Simon Kuper’in de dediği gibi “Futbol asla sadece futbol değildir.”
Futbolun toplum ve politika üzerindeki etkisi tartışılmaz bir gerçek. Bunun en yakın örneğini İstanbul’daki Gezi Parkı eylemlerinde gördük.
Gelelim asıl konumuza!
Geçtiğimiz günlerde İstanbul Olimpiyat Stadı’nda Beşiktaş ve Galatasaray arasındaki derbi maçta meydana gelen olaylara…
Maçın bitimine sadece iki dakika kala bazı “seyirciler” sahaya indi ve maç tatil edildi. Maç öncesinde doğal olmayan olaylar yaşandı. Sabah saatlerinde turnikeler kaynak makinaları ile kesilmiş, turnikelerin biletleri okuyan elektronik aksamı tahrip edilmişti.
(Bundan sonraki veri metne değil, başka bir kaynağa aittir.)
(* ===== verification/Config.v ===== *)
(** * config: what a run is configured to do

    The data of config/config.hpp, how a refusal is told, and the arithmetic of a memory
    budget (config/config.cpp). Reading a document is a third-party parser's. *)

From S2P Require Export Units.

(** ** config.hpp *)

Inductive ConfigMode := kBenchmark | kStress | kExplore.

#[export] Instance ConfigMode_eq_dec : EqDecision ConfigMode.
Proof. solve_decision. Defined.

(** [Threads]: a count, of which zero is all. *)
Record Threads := { thread_count : Z }.

Definition threads_all : Threads := {| thread_count := 0 |}.
Definition threads_counted (n : Z) : Threads := {| thread_count := n |}.
Definition is_all (threads : Threads) : bool := thread_count threads =? 0.

Record RunConfig := { run_mode : ConfigMode; run_duration_ms : Z }.

Record Limits := { max_temperature_c : option Z; limit_memory : option ByteSize }.

(** [config::Workload]. *)
Record WorkloadEntry := {
  wle_name : text;
  wle_threads : Threads;
  wle_enabled : bool;
  wle_memory : option ByteSize;
}.

Record Config := { config_run : RunConfig; config_limits : Limits; config_workloads : list WorkloadEntry }.

Record ConfigError := { origin : text; error_key : text; error_line : Z; message : text }.

Record MemoryBudget := { available_bytes : Z; cgroup_limit_bytes : option Z }.

#[export] Instance MemoryBudget_eq_dec : EqDecision MemoryBudget.
Proof. solve_decision. Defined.

(** ** config.cpp *)

Definition describe_mode (mode : ConfigMode) : text :=
  match mode with
  | kBenchmark => lit "benchmark"
  | kStress => lit "stress"
  | kExplore => lit "explore"
  end.

Definition parse_mode (t : text) : option ConfigMode :=
  if bool_decide (t = lit "benchmark") then Some kBenchmark
  else if bool_decide (t = lit "stress") then Some kStress
  else if bool_decide (t = lit "explore") then Some kExplore
  else None.

Definition describe_config_error (error : ConfigError) : text :=
  let t := origin error ++ (if negb (error_line error =? 0) then lit ":" ++ to_dec (error_line error) else []) in
  t ++ (if bool_decide (t = []) then [] else lit ": ")
    ++ (if bool_decide (error_key error = []) then [] else error_key error ++ lit ": ")
    ++ message error.

Definition ceiling_of (budget : MemoryBudget) : Z :=
  match cgroup_limit_bytes budget with
  | Some limit => Z.min (available_bytes budget) limit
  | None => available_bytes budget
  end.

Definition resolve_memory (size : ByteSize) (budget : MemoryBudget) (key : text) : Result Z ConfigError :=
  let ceiling := ceiling_of budget in
  match size with
  | Bytes wanted =>
      if ceiling <? wanted
      then Error {| origin := []; error_key := key; error_line := 0;
                    message := lit "requests " ++ to_dec wanted ++ lit " bytes but the machine can offer " ++ to_dec ceiling |}
      else Value wanted
  | Fraction percent =>
      Value (u64 (u64 (ceiling / 100 * percent) + u64 (ceiling mod 100 * percent) / 100))
  end.

(** ** The arithmetic of a budget *)

Definition budget_in_range (budget : MemoryBudget) : Prop :=
  in_u64 (available_bytes budget) ∧ from_option in_u64 True (cgroup_limit_bytes budget).

Lemma ceiling_in_range budget : budget_in_range budget → in_u64 (ceiling_of budget).
Proof.
  unfold budget_in_range, ceiling_of. destruct (cgroup_limit_bytes budget) as [limit|]; simpl; [|tauto].
  intros [[] []]. split; lia.
Qed.

(** Splitting the ceiling into hundreds neither wraps nor loses: a share is the share,
    rounded down. *)
Lemma share_exact ceiling percent :
  in_u64 ceiling → 0 ≤ percent ≤ 100 →
  u64 (u64 (ceiling / 100 * percent) + u64 (ceiling mod 100 * percent) / 100) = ceiling * percent / 100.
Proof.
  intros [H0 H1] Hp. pose proof (Z.mod_pos_bound ceiling 100 ltac:(lia)) as Hmod.
  pose proof (Z.div_mod ceiling 100 ltac:(lia)) as Hsplit.
  set (q := ceiling / 100) in *. set (r := ceiling mod 100) in *.
  assert (0 ≤ q) by (unfold q; apply Z.div_pos; lia).
  rewrite (u64_small (q * percent)) by (split; nia).
  rewrite (u64_small (r * percent)) by (split; nia).
  replace (ceiling * percent / 100) with (q * percent + r * percent / 100).
  - apply u64_small. pose proof (Z.div_pos (r * percent) 100 ltac:(nia) ltac:(lia)).
    pose proof (Z.div_le_upper_bound (r * percent) 100 r ltac:(lia) ltac:(nia)). split; nia.
  - rewrite Hsplit. replace ((100 * q + r) * percent) with (r * percent + (q * percent) * 100) by lia.
    rewrite Z.div_add by lia. lia.
Qed.

Definition size_in_range (size : ByteSize) : Prop :=
  match size with Bytes count => in_u64 count | Fraction whole => 1 ≤ whole ≤ 100 end.

(** What a size asks of a ceiling. *)
Definition asks (size : ByteSize) (ceiling : Z) : Z :=
  match size with Bytes count => count | Fraction whole => ceiling * whole / 100 end.

Lemma resolve_memory_spec size budget key :
  budget_in_range budget → size_in_range size →
  match resolve_memory size budget key with
  | Value bytes => bytes = asks size (ceiling_of budget) ∧ 0 ≤ bytes ≤ ceiling_of budget
  | Error _ => ceiling_of budget < asks size (ceiling_of budget)
  end.
Proof.
  intros Hb Hs. pose proof (ceiling_in_range _ Hb) as Hc. unfold resolve_memory, asks. destruct size as [count|whole]; simpl in *.
  - destruct Hs. destruct (Z.ltb_spec (ceiling_of budget) count); [done|]. lia.
  - rewrite share_exact by (done || lia). split; [done|]. destruct Hc.
    split; [apply Z.div_pos; nia|apply Z.div_le_upper_bound; nia].
Qed.
(* ===== verification/Tracking.v ===== *)
(** * controller/orchestration: what the controller holds about one worker

    The account a worker gives of itself over its record channel, the messages sent to it and
    their answers, and the judgement of its beats: the [Tracked] of orchestration.cpp, and the
    members of [Run] that touch one worker and make no call. *)

From S2P Require Export Scheduler Frames Supervision Safety Plan.
From S2P Require Isolation.
From coqutil Require Export Datatypes.RecordSettersUsingExistingGetters.

(** ** report.hpp *)

Record CommandReport := {
  cr_sent : Z;
  cr_done : Z;
  cr_refused : Z;
  cr_unacknowledged : Z;
  cr_dropped : Z;
}.

Definition no_commands : CommandReport :=
  {| cr_sent := 0; cr_done := 0; cr_refused := 0; cr_unacknowledged := 0; cr_dropped := 0 |}.

Definition kMaxFindingsKept : Z := 256.

(** One worker's story. *)
Record WorkerReport := {
  rp_slot : Z;
  rp_pid : Z;
  rp_fate : WorkerFate;
  rp_termination : text;
  rp_stop : text;
  rp_progress : Z;
  rp_records : list text;
  rp_tally : Tally;
  rp_tally_seen : bool;
  rp_memory : option MemoryLock;
  rp_work : option WorkerWork;
  rp_findings : list Isolation.FindingReport;
  rp_wrong_results : Z;
  rp_not_performed : Z;
  rp_findings_dropped : Z;
  rp_commands : CommandReport;
}.

(** ** orchestration.cpp: the data *)

Definition kMaxUnanswered : Z := 64.

(** [PipeEnds] (platform/syscalls.hpp), -1 where there is none. *)
Record PipeEnds := { pipe_read : Z; pipe_write : Z }.

Definition no_pipe : PipeEnds := {| pipe_read := -1; pipe_write := -1 |}.

Record Unanswered := { un_sequence : Z; un_command : Command; un_sent_ns : Z }.

(** [Evidence{}]. *)
Definition no_evidence : Evidence :=
  {| status := 0; signal_attempted := None; stale_when_signalled := false; finished_seen := false;
     channel_corrupt := false; channel_truncated := false; oom_kill_recorded := false; oom_inconclusive := false |}.

Record Tracked := {
  tr_slot : Z;
  (** None until the worker is spawned. *)
  tr_source : option RecordSource;
  tr_step : StopStep;
  tr_step_since_ns : Z;
  tr_progress : Z;
  tr_progress_changed_ns : Z;
  tr_launched_ns : Z;
  tr_last_read_ns : Z;
  tr_wrong_results : Z;
  tr_not_performed : Z;
  tr_findings_dropped : Z;
  tr_idle_allowance_ns : Z;
  tr_notes : list text;
  tr_findings : list Isolation.FindingReport;
  tr_told : list text;
  tr_commands : CommandReport;
  tr_memory : option MemoryLock;
  tr_tally : Tally;
  tr_unanswered : list Unanswered;
  tr_plan : WorkerPlan;
  tr_pid : Z;
  tr_next_sequence : Z;
  tr_records : PipeEnds;
  tr_control : PipeEnds;
  tr_evidence : Evidence;
  tr_channel_open : bool;
  tr_reaped : bool;
  tr_tally_seen : bool;
  tr_paused : bool;
  tr_stale_now : bool;
}.

(** A worker planned and not yet started: the members' initial values, with what
    plan_workers sets. *)
Definition tracked (slot : Z) (plan : WorkerPlan) : Tracked :=
  {| tr_slot := slot; tr_source := None; tr_step := kStepNone; tr_step_since_ns := 0; tr_progress := 0;
     tr_progress_changed_ns := 0; tr_launched_ns := 0; tr_last_read_ns := 0; tr_wrong_results := 0;
     tr_not_performed := 0; tr_findings_dropped := 0; tr_idle_allowance_ns := 0; tr_notes := []; tr_findings := [];
     tr_told := match plan_args plan with Some args => [wl_workload args] | None => [] end;
     tr_commands := no_commands; tr_memory := None; tr_tally := no_tally; tr_unanswered := []; tr_plan := plan;
     tr_pid := 0; tr_next_sequence := 1; tr_records := no_pipe; tr_control := no_pipe; tr_evidence := no_evidence;
     tr_channel_open := false; tr_reaped := false; tr_tally_seen := false; tr_paused := false;
     tr_stale_now := false |}.

(** ** orchestration.cpp: words *)

Definition describe_commands (commands : CommandReport) : text :=
  lit "control: " ++ to_dec (cr_sent commands) ++ lit " message(s) sent, " ++ to_dec (cr_done commands)
  ++ lit " done, " ++ to_dec (cr_refused commands) ++ lit " refused, " ++ to_dec (cr_unacknowledged commands)
  ++ lit " unanswered, " ++ to_dec (cr_dropped commands) ++ lit " dropped (too many unanswered)".

Definition record_word (type : Z) : text :=
  if type =? record_number IpcRecord.kStarted then describe_record_type IpcRecord.kStarted
  else if type =? record_number IpcRecord.kFinished then describe_record_type IpcRecord.kFinished
  else if type =? record_number kRecordError then describe_record_type kRecordError
  else lit "unknown record".

(** [describe] of a LockOutcome (verification/runner.hpp). *)
Definition describe_lock_outcome (outcome : LockOutcome) : text :=
  match outcome with
  | kLocked => lit "locked" | kNotLocked => lit "not locked" | kFellBack => lit "not locked: the lock was refused"
  end.

Definition add_note (note : text) (worker : Tracked) : Tracked := worker <| tr_notes ::= (λ notes, notes ++ [note]) |>.

(** ** orchestration.cpp: a record taken in

    Each answers why the channel can no longer be believed, or nothing. *)

Definition tally_taken (now : Tally) (worker : Tracked) : Tracked :=
  worker <| tr_tally := now |> <| tr_tally_seen := true |>.

Definition take_tally (worker : Tracked) (payload : list byte) : option text * Tracked :=
  match decode_tally payload with
  | Error e => (Some e, worker)
  | Value now =>
      let last := tr_tally worker in
      if tr_tally_seen worker
         && ((units_computed now <? units_computed last) || (oracle_blocks now <? oracle_blocks last)
             || (integrity_checked now <? integrity_checked last))
      then (Some (lit "a tally that went backwards"), worker)
      else (None, tally_taken now worker)
  end.

Definition lock_line (lock : MemoryLock) : text :=
  lit "working set: " ++ describe_lock_outcome (lock_outcome lock) ++ lit " (lock policy "
  ++ describe_lock_policy (lock_policy lock) ++ lit ")"
  ++ (match lock_detail lock with [] => [] | detail => lit ": " ++ detail end).

(** What is kept is the least a runner did. *)
Definition lock_taken (lock : MemoryLock) (worker : Tracked) : Tracked :=
  if (match tr_memory worker with
      | Some kept => outcome_number (lock_outcome lock) <=? outcome_number (lock_outcome kept)
      | None => false
      end)
  then worker else add_note (lock_line lock) (worker <| tr_memory := Some lock |>).

Definition take_memory (worker : Tracked) (payload : list byte) : option text * Tracked :=
  match decode_memory payload with
  | Error e => (Some e, worker)
  | Value lock => (None, lock_taken lock worker)
  end.

(** What a [kDone] changes. *)
Definition order_done (asked : Command) (worker : Tracked) : Tracked :=
  match asked with
  | Pause => worker <| tr_paused := true |>
  | Resume => worker <| tr_paused := false |>
  | SetDutyTo duty => worker <| tr_idle_allowance_ns := idle_ns duty |>
  | _ => worker
  end.

(** The answer to [next], the oldest of the unanswered. *)
Definition ack_taken (ack : ControlAck) (next : Unanswered) (later : list Unanswered) (worker : Tracked) : Tracked :=
  let worker := worker <| tr_unanswered := later |> in
  if ack_status ack =? kRefused
  then add_note (lit "refused " ++ command_name (un_command next) ++ lit ": " ++ ack_detail ack)
         (worker <| tr_commands ::= (λ c, c <| cr_refused ::= (λ n, u64 (n + 1)) |>) |>)
  else order_done (un_command next)
         (worker <| tr_commands ::= (λ c, c <| cr_done ::= (λ n, u64 (n + 1)) |>) |>).
Lemma ingest_all_app worker records more :
  (ingest_all shortest worker records).1 = None →
  ingest_all shortest worker (records ++ more) = ingest_all shortest (ingest_all shortest worker records).2 more.
Proof.
  revert worker. induction records as [|record records IH]; intros worker; [done|]. cbn [ingest_all app].
  destruct (ingest shortest worker record) as [[why|] w]; [done|]. apply IH.
Qed.

Lemma ingest_honest worker said :
  Forall speakable said → honest worker said →
  ingest_all shortest worker (said_record <$> said) = (None, foldl (λ w one, hear one w) worker said).
Proof.
  intros Hs. revert worker. induction Hs as [|one said Hone _ IH]; intros worker Hh; [done|].
  apply honest_next in Hh as [Hc Hh]. rewrite fmap_cons. cbn [ingest_all foldl].
  destruct (ingest_spec shortest worker (said_record one)) as [(Hn & _)|[(one' & E & Hs' & _ & Ei)|(_ & _ & Hno)]].
  - exfalso. revert Hn. unfold only_noted. destruct one; cbn; set_solver.
  - assert (one' = one) as ->.
    { destruct one as [f|t|l|a], one' as [f'|t'|l'|a']; try done;
        apply (f_equal rec_payload) in E; cbn [said_record rec_payload] in E; f_equal.
      - destruct Hone, Hs'. pose proof (proj2 (record_codec shortest f (encode_record f)) ltac:(by split_and!)) as E1.
        pose proof (proj2 (record_codec shortest f' (encode_record f')) ltac:(by split_and!)) as E2. rewrite E in E1. congruence.
      - pose proof (proj2 (tally_codec (encode_tally t) t) ltac:(by split_and!)) as E1.
        pose proof (proj2 (tally_codec (encode_tally t') t') ltac:(by split_and!)) as E2. rewrite E in E1. congruence.
      - pose proof (proj2 (memory_codec (encode_memory l) l) ltac:(by split_and!)) as E1.
        pose proof (proj2 (memory_codec (encode_memory l') l') ltac:(by split_and!)) as E2. rewrite E in E1. congruence.
      - destruct Hone as (? & ? & ?), Hs' as (? & ? & ?).
        pose proof (proj2 (control_ack_codec (encode_ack a) a) ltac:(by split_and!)) as E1.
        pose proof (proj2 (control_ack_codec (encode_ack a') a') ltac:(by split_and!)) as E2. rewrite E in E1. congruence. }
    rewrite Ei. by apply IH.
  - by destruct (Hno one).
Qed.

Lemma honest_prefix worker said more : honest worker (said ++ more) → honest worker said.
Proof.
  intros [Hf Ht Ha]. rewrite found_app, Forall_app in Hf. split; [tauto| |].
  - unfold tallies in *. rewrite omap_app in Ht. revert Ht. generalize (omap (M:=list) (λ one, match one with Counted tally => Some tally | _ => None end) said).
    intros l. generalize (if tr_tally_seen worker then Some (tr_tally worker) else None).
    induction l as [|t l IH]; intros o; cbn; [done|]. intros [? ?]. split; [done|by apply IH].
  - etrans; [|exact Ha]. rewrite acked_app. by eexists.
Qed.

(** The records in the bytes taken so far, when they begin what was said. *)
Lemma drains_said n said s outs src s' :
  Forall (λ one, rec_ok (said_record one)) said → taken (fd:=fd) s = [] →
  taken (fd:=fd) s' `prefix_of` (said ≫= said_frame) →
  drains fd n {| source_reader := reading []; source_ended := false |} s = (outs, src, s') →
  outs ≫= records_in = said_record <$> whole_prefix said_frame (length (taken (fd:=fd) s')) said.
Proof.
  intros Hok Hnew [tail Htail] Hd. destruct (drains_complete fd n s outs src s' Hnew Hd) as (fault & r & Hr & _).
  assert (Hframes : said ≫= said_frame = (said_record <$> said) ≫= frame_of).
  { by rewrite list_fmap_bind. }
  assert (Hpre : taken (fd:=fd) s' = take (length (taken (fd:=fd) s')) (said ≫= said_frame))
    by (rewrite Htail; by rewrite take_app_length).
  rewrite Hpre, Hframes, reads_all_stream in Hr by (by rewrite Forall_fmap). injection Hr as <- _ _.
  by rewrite (whole_prefix_fmap said_record frame_of).
Qed.
End Truth.

(** ** Theorems *)

Definition lz4_args : WorkloadArgs :=
  {| wl_workload := lit "lz4"; wl_seed := 7; wl_footprint_bytes := 65536; wl_threads := 1; wl_decomposition := 1;
     wl_isa := kScalar; wl_lock := kTry; wl_duty := {| oracle_period := 16; integrity_period := 0 |};
     wl_line_bytes := 64; wl_physical_package := None; wl_physical_core := None; wl_numa_node := None |}.

Definition lz4_plan : WorkerPlan :=
  {| plan_args := Some lz4_args; plan_threads := 1; plan_cpus := [5]; plan_description := []; plan_work := None |}.
(** The loop over a source's series. *)
Fixpoint append_readings (ids : list Z) (readings : list Reading) (now_ns appended : Z) (t : BoundedTimeline) :
    Result Z TimelineError * BoundedTimeline :=
  match ids, readings with
  | id :: ids, reading :: readings =>
      let (added, t) := append_point id {| timestamp_ns := now_ns; reading := reading |} t in
      match added with
      | Error e => (Error e, t)
      | Value _ => append_readings ids readings now_ns (appended + 1) t
      end
  | _, _ => (Value appended, t)
  end.

Section Sampler.
Context {K : Type} `{SourceCalls K}.

(** The loop of probe_sources, from source [at_] on, [more] of them to go: the report's
    entries, and the series of each source. *)
Fixpoint probe_from (at_ more : nat) (t : BoundedTimeline) (s : K) :
    Result CapabilityReport TimelineError * list (list Z) * BoundedTimeline * K :=
  match more with
  | O => (Value [], [], t, s)
  | S more =>
      let (statuses, s) := probe_source at_ s in
      let (ids, t) := register statuses t in
      match ids with
      | Error e => (Error e, [], t, s)
      | Value ids =>
          let '(rest, all, t, s) := probe_from (S at_) more t s in
          ((let? rest := rest in Value ({| status_source := source_name at_; status_metrics := statuses |} :: rest)),
           ids :: all, t, s)
      end
  end.

Definition probe (sampler : RoundSampler) (t : BoundedTimeline) (s : K) :
    Result CapabilityReport TimelineError * RoundSampler * BoundedTimeline * K :=
  match outcome_ sampler with
  | Some outcome => (outcome, sampler, t, s)
  | None =>
      let '(outcome, ids, t, s) := probe_from 0 (sources_count sampler) t s in
      (outcome, sampler <| outcome_ := Some outcome |> <| series_ids ::= (λ all, all ++ ids) |>, t, s)
  end.

(** The loop of round; [None] is a source with no series of its own in [series_ids]. *)
Fixpoint round_from (at_ more : nat) (series : list (list Z)) (now_ns appended : Z) (t : BoundedTimeline) (s : K) :
    option (Result Z TimelineError * BoundedTimeline * K) :=
  match more, series with
  | O, _ => Some (Value appended, t, s)
  | S more, [] => None
  | S more, ids :: series =>
      let (readings, s) := sample_source at_ s in
      let (added, t) := append_readings ids (trusted (source_name at_) ids readings) now_ns appended t in
      match added with
      | Error e => Some (Error e, t, s)
      | Value appended => round_from (S at_) more series now_ns appended t s
      end
  end.

Definition round (sampler : RoundSampler) (now_ns : Z) (t : BoundedTimeline) (s : K) :
    option (Result Z TimelineError * BoundedTimeline * K) :=
  match outcome_ sampler with
  | Some (Value _) => round_from 0 (sources_count sampler) (series_ids sampler) now_ns 0 t s
  | _ => Some (Value 0, t, s)
  end.
End Sampler.

(** ** capability.cpp *)

Record Group := {
  group_name : text;
  group_kind : Availability;
  group_remediation : text;
  group_count : Z;
  group_metric : Metric;
  group_why : Missing;
}.

Record Presence := { presence_name : text; presence_count : Z }.

(** The first entry that is the same is counted again; without one, one is added. *)
Fixpoint tell {A} (same : A → bool) (again : A → A) (new : A) (entries : list A) : list A :=
  match entries with
  | [] => [new]
  | entry :: entries => if same entry then again entry :: entries else entry :: tell same again new entries
  end.

Definition tell_present (present : list Presence) (status : MetricStatus) : list Presence :=
  let name := metric_name (status_metric status) in
  tell (λ entry, bool_decide (presence_name entry = name)) (λ entry, entry <| presence_count ::= (λ n, n + 1) |>)
    {| presence_name := name; presence_count := 1 |} present.

Definition tell_missing (missing : list Group) (metric : Metric) (why : Missing) : list Group :=
  tell (λ group, bool_decide (group_name group = metric_name metric) && bool_decide (group_kind group = missing_kind why)
                 && bool_decide (group_remediation group = missing_remediation why))
    (λ group, group <| group_count ::= (λ n, n + 1) |>)
    {| group_name := metric_name metric; group_kind := missing_kind why; group_remediation := missing_remediation why;
       group_count := 1; group_metric := metric; group_why := why |} missing.

Definition line (words : text) : text := words ++ [byte_of 10].

Definition write_present (present : list Presence) : text :=
  line (lit "    present:" ++ (present ≫= λ entry, lit " " ++ presence_name entry
    ++ (if 1 <? presence_count entry then lit " x" ++ to_dec (presence_count entry) else []))).

Definition write_missing (group : Group) : text :=
  line (lit "    " ++ group_name group
    ++ (if 1 <? group_count group then lit " x" ++ to_dec (group_count group)
        else lit " (" ++ describe_scope (metric_scope (group_metric group)) ++ lit " "
             ++ to_dec (metric_scope_index (group_metric group)) ++ lit ")")
    ++ lit ": " ++ describe_availability (group_kind group))
  ++ line (lit "      where:  " ++ missing_path (group_why group))
  ++ line (lit "      why:    " ++ missing_detail (group_why group))
  ++ line (lit "      remedy: " ++ group_remediation group).

(** The loop over a source's metrics. *)
Definition groups_of (statuses : list MetricStatus) : list Presence * list Group :=
  foldl (λ groups status,
    match status_unavailable status with
    | None => (tell_present groups.1 status, groups.2)
    | Some why => (groups.1, tell_missing groups.2 (status_metric status) why)
    end) ([], []) statuses.

Definition render_source (source : SourceStatus) : text :=
  let (present, missing) := groups_of (status_metrics source) in
  line (lit "  " ++ status_source source ++ lit ": "
    ++ to_dec (size_of (filter (λ status, is_present status = true) (status_metrics source))) ++ lit " of "
    ++ to_dec (size_of (status_metrics source)) ++ lit " present")
  ++ (match present with [] => [] | _ => write_present present end)
  ++ (missing ≫= write_missing).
Ayrıca kapılar zorlanmış, bazı kapılar kırılmıştı. Maça gidenlerin anlatımına bakılırsa polis bu olaya müdahale etmemiş, seyirci kalmıştı ve kapasitesinin üstünde bir seyirci kitlesinin bulunduğu maç uzatma dakikalarında Galatasaraylı Melo’nun kırmızı kart görmesinden sonra bazı seyircilerin sahaya girmesiyle sonuçlanmıştı.
Sahaya girenlerden bazıları “Ya Allah bismillah Allahu Ekber” naraları atarak özel güvenliği ve polisi kovalamıştı.
Amaç, bu işi Beşiktaş Çarşı grubuna mâl etmekti.
Fakat aptalca bir durum söz konusu idi. 1453 Kartalları denen gruba dahil olan ve tekbir getirerek sahaya giren grup Çarşı grubunun tekbir getirmeyeceğini pek hesaba katmamıştı. Bu bahsi geçen 1453 Kartalları taraftar grubu Gezi eylemleri esnasında Çarşı grubuna karşı çıkartılan sanal bir gruptu ve hiçbir geçmişi olmayan, sadece AKP gençlik kollarından ve MHP’den devşirme oluşan bir kitleydi.
İstanbul Emniyet Müdürü Hüseyin Çapkın, “Kesinlikle biletsiz seyirci maça girmemiştir.” iddiasında bulunmuştu. Fakat iş öyle değildi. On bini bulan biletsiz seyirci de maçtaydı. AKP’nin planı tutmamış, bomba ellerinde patlamış, bu olayları Çarşı grubunun çıkardığına hiç kimseyi inandıramamışlardı.
Pekiyi, AKP Çarşı grubu ile neden bu kadar uğraşıyor? Çarşı grubu toplumsal hassasiyetlere önem vererek futbolun politik yönünü de kullanıyordu. Çarşı, babası Ahmet Kaymaz’la birlikte öldürülen Uğur Kaymaz’ın ölümünü trübünlerde protesto etmişti. Hrant Dink’in katledilişini, askerlerin Ceylan Önkol’un bomba ile ölümüne sebep oluşunu ve buna benzer birçok konuyu tribünlerde protesto ederek gündeme getirmişti. En son Gezi eyleminde de hassasiyetini göstermiş, Gezi eylemlerinde polisle çatışmaya varana kadar birçok eylemde bulunmuştu. AKP’nin bu durum elbetteki tepkisini çekmişti ve Çarşı’dan bunun hesabını sormak için fırsat kolluyordu. Bu fırsatı olaylı maçta yakalamayı umuyordu ama evdeki hesap çarşıya uymadı.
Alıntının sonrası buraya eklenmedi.